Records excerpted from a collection
(* ===== verification/TCPTrackFacts.v ===== *)
(** * Properties of the TCP tracker

    The state machine only moves forward; the table stays well formed and
    within its cap; every flow that starts ends exactly once; an inbound
    packet is accepted only on a connection that a SYN opened. *)
From S2P Require Import Prelude NetIP ConnTrack TCPTrack.
Open Scope Z_scope.

(** ** The state machine *)

(** Position of a state on the way from opening to closing. *)
Definition state_rank (s : TCPState) : Z :=
  match s with
  | TCPStateNew => 0 | TCPStateSynSent => 1 | TCPStateSynReceived => 2
  | TCPStateEstablished => 3 | TCPStateFinWait1 => 4 | TCPStateCloseWait => 4
  | TCPStateFinWait2 => 5 | TCPStateClosing => 5 | TCPStateLastAck => 5
  | TCPStateTimeWait => 6 | TCPStateClosed => 7
  end.

Lemma state_rank_bounds s : 0 <= state_rank s <= 7.
Proof. destruct s; simpl; lia. Qed.

Lemma nextState_rank s cd pd flags :
  nextState s cd pd flags = TCPStateNew ∨
  state_rank s < state_rank (nextState s cd pd flags).
Proof.
  unfold nextState. destruct (stateTable s) as [fn|] eqn:E; [|by left].
  destruct s; simplify_eq/=;
    unfold transNew, transSynSent, transSynReceived, transEstablished, transFinWait1,
      transFinWait2, transClosing, transCloseWait, transLastAck;
    split_cases; auto; right; simpl; lia.
Qed.

Lemma nextState_Closed s cd pd flags :
  nextState s cd pd flags = TCPStateClosed → s = TCPStateLastAck.
Proof.
  unfold nextState. destruct s; simpl;
    unfold transNew, transSynSent, transSynReceived, transEstablished, transFinWait1,
      transFinWait2, transClosing, transCloseWait, transLastAck; by split_cases.
Qed.

(** ** One packet on one connection *)

(** A connection still owes its end event. *)
Definition live (c : TCPConnTrack) : bool :=
  negb (tcp_tombstone c) && negb (bool_decide (tcp_state c = TCPStateTimeWait)).

Definition live_flow (f : N) (c : TCPConnTrack) : bool :=
  live c && bool_decide (FlowId (tcp_base c) = f).

(** A connection is tombstoned exactly when it is closed. *)
Definition conn_wf (c : TCPConnTrack) : Prop :=
  base_wf (tcp_base c) ∧ (tcp_tombstone c = true ↔ tcp_state c = TCPStateClosed).
(* ===== verification/Order.v ===== *)
(** * Three-way comparisons and sorting

    Go's [Compare] methods and the comparison functions handed to
    [slices.SortFunc], [sort.Slice] and [slices.SortStableFunc], as functions
    to [comparison].  A lawful comparison separates distinct values, so the
    result of a sort does not depend on the algorithm. *)
From stdpp Require Import sorting.
From S2P Require Import Prelude NetIP.
Open Scope Z_scope.

Class LawfulCmp {A} (cmp : A → A → comparison) : Prop := {
  cmp_sym x y : cmp y x = CompOpp (cmp x y);
  cmp_eq x y : cmp x y = Eq → x = y;
  cmp_trans x y z : cmp x y = Lt → cmp y z = Lt → cmp x z = Lt;
}.

#[global] Arguments cmp_sym {_} cmp {_} x y.
#[global] Arguments cmp_eq {_} cmp {_} x y _.
#[global] Arguments cmp_trans {_} cmp {_} x y z _ _.

(** [x] may come before [y]. *)
Definition cmp_le {A} (cmp : A → A → comparison) (x y : A) : Prop := cmp x y ≠ Gt.

#[global] Instance cmp_le_dec {A} (cmp : A → A → comparison) x y : Decision (cmp_le cmp x y).
Proof. unfold cmp_le. destruct (cmp x y); [left|left|right]; naive_solver. Defined.

(** ** Filters *)

Lemma filter_all_id {A} (P : A → Prop) `{∀ x, Decision (P x)} l : Forall P l → filter P l = l.
Proof. induction 1 as [|x l Hx _ IH]; [done|]. by rewrite filter_cons_True, IH. Qed.

Lemma filter_none_nil {A} (P : A → Prop) `{∀ x, Decision (P x)} l : Forall (λ x, ¬ P x) l → filter P l = [].
Proof. induction 1 as [|x l Hx _ IH]; [done|]. by rewrite filter_cons_False. Qed.

Lemma StronglySorted_filter' {A} (R : A → A → Prop) (P : A → Prop) `{∀ x, Decision (P x)} l :
  StronglySorted R l → StronglySorted R (filter P l).
Proof.
  induction 1 as [|x l Hl IH Hx]; [constructor|]. rewrite filter_cons. destruct (decide (P x)); [|done].
  constructor; [done|]. apply Forall_forall. intros y [_ Hy]%list_elem_of_filter. by eapply Forall_forall in Hx.
Qed.

(** ** Sorting *)

(** A sort by comparison. *)
Definition sort_by {A} (cmp : A → A → comparison) (l : list A) : list A :=
  merge_sort (cmp_le cmp) l.

Lemma sort_by_perm {A} (cmp : A → A → comparison) l : sort_by cmp l ≡ₚ l.
Proof. apply merge_sort_Permutation. Qed.

Section Lawful.
Context {A} (cmp : A → A → comparison) `{!LawfulCmp cmp}.

Lemma cmp_refl x : cmp x x = Eq.
Proof. pose proof (cmp_sym cmp x x) as E. by destruct (cmp x x). Qed.

#[global] Instance cmp_le_total : Total (cmp_le cmp).
Proof. intros x y. unfold cmp_le. rewrite (cmp_sym cmp x y). destruct (cmp x y); naive_solver. Qed.

#[global] Instance cmp_le_antisymm : AntiSymm (=) (cmp_le cmp).
Proof.
  intros x y. unfold cmp_le. rewrite (cmp_sym cmp x y). destruct (cmp x y) eqn:E; simpl; try done.
  intros _ _. by apply (cmp_eq cmp).
Qed.

#[global] Instance cmp_le_trans : Transitive (cmp_le cmp).
Proof.
  intros x y z. unfold cmp_le. intros Hxy Hyz.
  destruct (cmp x y) eqn:E1; [|destruct (cmp y z) eqn:E2|]; try done.
  - by apply (cmp_eq cmp) in E1 as ->.
  - apply (cmp_eq cmp) in E2 as ->. by rewrite E1.
  - by rewrite (cmp_trans cmp x y z).
Qed.

Lemma sort_by_sorted l : StronglySorted (cmp_le cmp) (sort_by cmp l).
Proof. apply StronglySorted_merge_sort; apply _. Qed.

(** The order of the input does not matter. *)
Lemma sort_by_unique l l' : l ≡ₚ l' → sort_by cmp l = sort_by cmp l'.
Proof.
  intros Hl. apply (StronglySorted_unique (cmp_le cmp)); [apply sort_by_sorted..|].
  by rewrite !sort_by_perm.
Qed.
End Lawful.

(** ** Comparisons *)

(** Compare by [f], and by [g] when [f] does not decide. *)
Definition cmp_then {A} (f g : A → A → comparison) (x y : A) : comparison :=
  match f x y with Eq => g x y | c => c end.

Lemma Zcompare_sym x y : (y ?= x) = CompOpp (x ?= y).
Proof. apply Z.compare_antisym. Qed.

(** Lexicographic order of sequences; a proper prefix comes first. *)
Fixpoint lex (a b : list Z) : comparison :=
  match a, b with
  | [], [] => Eq
  | [], _ => Lt
  | _, [] => Gt
  | x :: a', y :: b' => match x ?= y with Eq => lex a' b' | c => c end
  end.

#[global] Instance lex_lawful : LawfulCmp lex.
Proof.
  split.
  - induction x as [|a x IH]; intros [|b y]; simpl; try done.
    rewrite (Z.compare_antisym a b). destruct (a ?= b); simpl; auto.
  - induction x as [|a x IH]; intros [|b y]; simpl; try done.
    destruct (Z.compare_spec a b); try done. subst. by intros ->%IH.
  - induction x as [|a x IH]; intros [|b y] [|c z]; simpl; try done.
    destruct (Z.compare_spec a b), (Z.compare_spec b c), (Z.compare_spec a c);
      try done; try lia; subst; try lia. apply IH.
Qed.

(** The bytes of a string. *)
Fixpoint codes (s : string) : list Z :=
  match s with
  | EmptyString => []
  | String c s' => Z.of_N (Ascii.N_of_ascii c) :: codes s'
  end.

Lemma codes_inj s t : codes s = codes t → s = t.
Proof.
  revert t. induction s as [|a s IH]; intros [|b t]; simpl; try done.
  intros [= Hab Hst]. apply N2Z.inj in Hab.
  rewrite <- (ascii_N_embedding a), Hab, ascii_N_embedding. f_equal. by apply IH.
Qed.

(** [strings.Compare]. *)
Definition strings_Compare (s t : string) : comparison := lex (codes s) (codes t).

(** A comparison of keys is lawful when the key is injective. *)
Lemma cmp_on_lawful {A B} (f : A → B) (cmp : B → B → comparison) `{!LawfulCmp cmp} :
  (∀ x y, f x = f y → x = y) → LawfulCmp (λ x y, cmp (f x) (f y)).
Proof.
  intros Hinj. split.
  - intros x y. apply (cmp_sym cmp).
  - intros x y ?%(cmp_eq cmp). by apply Hinj.
  - intros x y z. apply (cmp_trans cmp).
Qed.

#[global] Instance strings_Compare_lawful : LawfulCmp strings_Compare.
Proof. apply (cmp_on_lawful codes lex). apply codes_inj. Qed.

(** [Addr.Compare]: by length, then value, then zone. *)
Definition addr_key (a : Addr) : list Z := BitLen a :: addr_val a :: codes (addr_zone a).

Definition addr_Compare (a b : Addr) : comparison := lex (addr_key a) (addr_key b).

#[global] Instance addr_Compare_lawful : LawfulCmp addr_Compare.
Proof.
  apply (cmp_on_lawful addr_key lex).
  intros [|v|v z] [|v'|v' z']; simpl; intros H; try done; injection H; intros; subst; try done.
  f_equal. by apply codes_inj.
Qed.

(** Pairs compared by an address first and by a length that decreases. *)
Lemma cmp_pair_lawful {A} (f : A → Addr) (g : A → Z) :
  (∀ x y, f x = f y → g x = g y → x = y) →
  LawfulCmp (cmp_then (λ x y, addr_Compare (f x) (f y)) (λ x y, g y ?= g x)).
Proof.
  intros Hinj. unfold cmp_then. split.
  - intros x y. rewrite (cmp_sym addr_Compare (f x) (f y)).
    destruct (addr_Compare (f x) (f y)); simpl; try done. apply Z.compare_antisym.
  - intros x y. destruct (addr_Compare (f x) (f y)) eqn:E; try done.
    intros ?%Z.compare_eq. apply Hinj; [by apply (cmp_eq addr_Compare) | done].
  - intros x y z.
    destruct (addr_Compare (f x) (f y)) eqn:E1; [|destruct (addr_Compare (f y) (f z)) eqn:E2|]; try done.
    + apply (cmp_eq addr_Compare) in E1. rewrite E1.
      destruct (addr_Compare (f y) (f z)) eqn:E2; try done.
      rewrite !Z.compare_lt_iff. lia.
    + apply (cmp_eq addr_Compare) in E2. rewrite <- E2, E1. done.
    + by rewrite (cmp_trans addr_Compare _ (f y) _).
Qed.
(** Once the overlay network is blocked, no IPv4 packet addressed into
    it is ever routed, whatever rules are added, updated or deleted later,
    as long as the block rule itself is not deleted. *)
Theorem overlay_never_routed ops0 m wgNet v6Net m1 ids ops m2 v dst pl sp dp :
  Forall route_op_wf ops0 → route_run NewRouteACL ops0 = Some m →
  overlay_id wgNet v6Net ∉ routeRulesMap m →
  blockInvalidRouted sha256 m wgNet v6Net = (m1, ids) →
  Forall route_op_wf ops → route_run m1 ops = Some m2 → DeleteRoute (overlay_id wgNet v6Net) ∉ ops →
  in_width 32 v → prefix_Contains wgNet dst = true →
  ∃ id, routeACLsPass m2 (AddrV4 v) dst pl sp dp = Some (id, false).
Proof.
  intros Hops0 Hrun0 Hfresh Hblock Hops Hrun Hdel Hv Hdst.
  pose proof (route_run_inv ops0 NewRouteACL m NewRouteACL_inv Hops0 Hrun0) as Hinv.
  destruct (blockInvalidRouted_keeps _ _ _ _ _ Hinv Hblock) as [Hinv1 Hkeep].
  pose proof (route_run_inv ops m1 m2 Hinv1 Hops Hrun) as Hinv2.
  destruct (routeACLsPass_spec m2 (AddrV4 v) dst pl sp dp Hinv2) as [id Hpass]. exists id.
  rewrite Hpass. do 2 f_equal. unfold route_accepts. apply andb_false_iff. left. apply negb_false_iff.
  set (rule := {| rr_id := overlay_id wgNet v6Net; rr_mgmtId := []; rr_sources := overlay_sources v6Net;
         rr_dstSet := SetZero;
         rr_destinations := if net_IsPrefix (NetworkOf wgNet) then [wgNet] else [];
         rr_protoLayer := protoToLayer ProtocolALL (ipLayerFromPrefix wgNet);
         rr_srcPort := None; rr_dstPort := None; rr_action := ActionDrop |}).
  assert (Hr1 : rule ∈ routeRules m1).
  { apply Hkeep. unfold addRouteRule. fold (overlay_id wgNet v6Net). rewrite decide_False by done.
    cbn [fst routeRules]. rewrite routeRules_Sort_perm, elem_of_app. right. left. }
  assert (Hr2 : rule ∈ routeRules m2) by (by eapply (route_run_keeps ops m1 m2 rule)).
  apply existsb_exists. exists rule. split; [by apply list_elem_of_In|].
  apply andb_true_iff. split; [done|]. unfold route_ok. cbn [rr_destinations rr_sources rule].
  assert (Hp : net_IsPrefix (NetworkOf wgNet) = true).
  { unfold net_IsPrefix. cbn. unfold prefix_Contains in Hdst. by bools; destruct Hdst as [[[[? _] _] _] _]. }
  rewrite Hp. unfold prefixesContain, overlay_sources. cbn [existsb]. rewrite Hdst, any_v4 by done.
  simpl. by rewrite orb_true_r.
Qed.
End RouteRuns.

(** ** Set updates *)

Lemma elem_of_Compact l x : x ∈ Compact l ↔ x ∈ l.
Proof.
  induction l as [|a l IH]; [done|]. cbn [Compact]. destruct l as [|b l]; [done|].
  case_decide as E; [subst|]; rewrite ?elem_of_cons, ?IH; rewrite ?elem_of_cons; tauto.
Qed.

(** A set update gives all rules of the set the same destinations: what
    the first of them had, plus the new prefixes, each once; rules of other
    sets keep theirs. *)
Theorem UpdateSet_spec m set prefixes m' :
  UpdateSet m set prefixes = Some m' →
  ∃ first ds, first ∈ routeRules m ∧ rr_dstSet first = set ∧
    (∀ p, p ∈ ds ↔ p ∈ rr_destinations first ∨ p ∈ prefixes) ∧
    routeRules m' = (λ r, if decide (rr_dstSet r = set) then set_destinations ds r else r) <$> routeRules m.
Proof.
  unfold UpdateSet. destruct (filter _ (routeRules m)) as [|first rest] eqn:E; [done|]. intros [= <-].
  assert (Hf : first ∈ filter (λ r, rr_dstSet r = set) (routeRules m)) by (rewrite E; left).
  apply list_elem_of_filter in Hf as [Hset Hin].
  exists first, (Compact (sort_by dest_cmp (rr_destinations first ++ prefixes))). split_and!; try done.
  intros p. rewrite elem_of_Compact, sort_by_perm, elem_of_app. done.
Qed.

Definition rw_sha (s : string) : list Z := reverse (codes s).
Definition rw_set : Set_ := {| set_hash := [1; 2; 3; 4]; set_comment := "example.com" |}.
Definition rw_any : list Prefix := [PrefixFrom IPv4Unspecified 0].
Definition rw_p1 : Prefix := PrefixFrom (AddrV4 16843009) 32.
Definition rw_p2 : Prefix := PrefixFrom (AddrV4 33686018) 32.
Definition rw_dest : Network := {| net_Set := rw_set; net_Prefix := PrefixZero |}.

(** The merge looks at one rule only: when a second rule of the same set
    sorts before the first, the next update forgets every address resolved
    before.  Here an accept rule for a resolved set loses its first address
    as soon as a deny rule on another port for the same set is added and the
    set is updated with another address. *)
Theorem UpdateSet_forgets :
  ∃ m m', route_run rw_sha NewRouteACL
      [AddRoute [1] rw_any rw_dest ProtocolTCP None None ActionAccept;
       UpdateRouteSet rw_set [rw_p1];
       AddRoute [2] rw_any rw_dest ProtocolTCP None (Some {| IsRange := false; Values := [22] |}) ActionDrop]
      = Some m ∧
    routeACLsPass m (AddrV4 1) (AddrV4 16843009) LayerTypeTCP 1000 443 = Some ([1], true) ∧
    UpdateSet m rw_set [rw_p2] = Some m' ∧
    routeACLsPass m' (AddrV4 1) (AddrV4 16843009) LayerTypeTCP 1000 443 = Some ([], false).
Proof.
  do 2 eexists. split; [vm_compute; reflexivity|]. split; [vm_compute; reflexivity|].
  split; vm_compute; reflexivity.
Qed.

(** ** Witnesses *)

Definition rw_net : Prefix := PrefixFrom (AddrV4 1684275200) 10.
Definition rw_ops : list RouteOp := [AddRoute [1] rw_any (NetworkOf rw_net) ProtocolALL None None ActionAccept].
Definition rw_acl : RouteACL := default NewRouteACL (route_run rw_sha NewRouteACL rw_ops).

Lemma rw_wf : Forall route_op_wf rw_ops.
Proof. constructor; [|constructor]. split; exact I. Qed.

Lemma rw_run : route_run rw_sha NewRouteACL rw_ops = Some rw_acl.
Proof. reflexivity. Qed.

Lemma route_acl_decision_witness :
  ∃ id, routeACLsPass rw_acl (AddrV4 1) (AddrV4 1684300801) LayerTypeUDP 1 2 =
    Some (id, route_accepts rw_acl (AddrV4 1) (AddrV4 1684300801) LayerTypeUDP 1 2).
Proof. exact (route_acl_decision rw_sha rw_ops rw_acl _ _ _ _ _ rw_wf rw_run). Defined.

Lemma overlay_never_routed_witness :
  ∃ id, routeACLsPass (blockInvalidRouted rw_sha rw_acl rw_net PrefixZero).1 (AddrV4 1)
    (AddrV4 1684300801) LayerTypeUDP 1 2 = Some (id, false).
Proof.
  apply (overlay_never_routed rw_sha rw_ops rw_acl rw_net PrefixZero
    (blockInvalidRouted rw_sha rw_acl rw_net PrefixZero).1
    (blockInvalidRouted rw_sha rw_acl rw_net PrefixZero).2 []).
  - exact rw_wf.
  - exact rw_run.
  - apply (bool_decide_unpack _). vm_compute. exact I.
  - apply surjective_pairing.
  - constructor.
  - reflexivity.
  - intros H. by apply elem_of_nil in H.
  - unfold in_width. lia.
  - vm_compute. reflexivity.
Defined.

Lemma UpdateSet_spec_witness :
  ∃ m', UpdateSet (default NewRouteACL (route_run rw_sha NewRouteACL
      [AddRoute [1] rw_any rw_dest ProtocolTCP None None ActionAccept])) rw_set [rw_p1] = Some m' ∧
    ∃ ds, rw_p1 ∈ ds ∧ rr_destinations <$> routeRules m' = [ds].
Proof.
  set (m := default _ _).
  assert (H : UpdateSet m rw_set [rw_p1] = Some (default m (UpdateSet m rw_set [rw_p1])))
    by (apply some_default; vm_compute; reflexivity).
  destruct (UpdateSet_spec m rw_set [rw_p1] _ H) as (first & ds & _ & _ & Hds & Hr).
  exists (default m (UpdateSet m rw_set [rw_p1])). split; [exact H|].
  exists ds. split; [apply Hds; right; left|]. rewrite Hr. reflexivity.
Defined.
(** The first MSS option above the clamp: its position. *)
Fixpoint find_mss (i : nat) (opts : list TCPOption) (clamp : Z) : option nat :=
  match opts with
  | [] => None
  | o :: opts' =>
      if (opt_Type o =? TCPOptionKindMSS) && (length (opt_Data o) =? 2)%nat &&
         (clamp <? Uint16 (opt_Data o) 0)
      then Some i else find_mss (S i) opts' clamp
  end.

(** The wire length of an option: end-of-list and no-op are one byte. *)
Definition option_len (o : TCPOption) : nat :=
  if (opt_Type o =? 0) || (opt_Type o =? 1) then 1%nat else (2 + length (opt_Data o))%nat.

Definition recalculateTCPChecksum (p : list Z) (d : decoder) (tcpHeaderStart : nat) : option (list Z) :=
  if (length p <? tcpHeaderStart + 18)%nat then None
  else
    let p := PutUint16 p (tcpHeaderStart + 16) 0 in
    let tcpLayer := drop tcpHeaderStart p in
    let len := Z.of_nat (length tcpLayer) in
    let pseudoSum :=
      match decoded d !! 0%nat with
      | Some LayerTypeIPv4 =>
          Zsum (words (ip4_SrcIP (d_ip4 d)) ++ words (ip4_DstIP (d_ip4 d)) ++ [ip4_Protocol (d_ip4 d); len])
      | Some LayerTypeIPv6 =>
          Zsum (words (ip6_SrcIP (d_ip6 d)) ++ words (ip6_DstIP (d_ip6 d)) ++ [len; TCP])
      | _ => 0
      end in
    Some (PutUint16 p (tcpHeaderStart + 16) (tcpChecksum (uint 32 pseudoSum) tcpLayer)).

Definition updateMSSOption (p : list Z) (d : decoder) (mssOptionIndex : nat) (mssClampValue : Z)
    (ipHeaderSize : nat) : option (list Z) :=
  let optOffset :=
    foldl (λ off o, (off + option_len o)%nat) (ipHeaderSize + 20)%nat
      (take mssOptionIndex (tcp_Options (d_tcp d))) in
  let mssValueOffset := (optOffset + 2)%nat in
  if (length p <? mssValueOffset + 2)%nat then None
  else recalculateTCPChecksum (PutUint16 p mssValueOffset mssClampValue) d ipHeaderSize.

» **WHAT NEEDS TO BE DONE**
Taking the records above as input, show every line in which the word "Theorem" is present.

» **SOLUTION**
Theorem overlay_never_routed ops0 m wgNet v6Net m1 ids ops m2 v dst pl sp dp :
Theorem UpdateSet_spec m set prefixes m' :
Theorem UpdateSet_forgets :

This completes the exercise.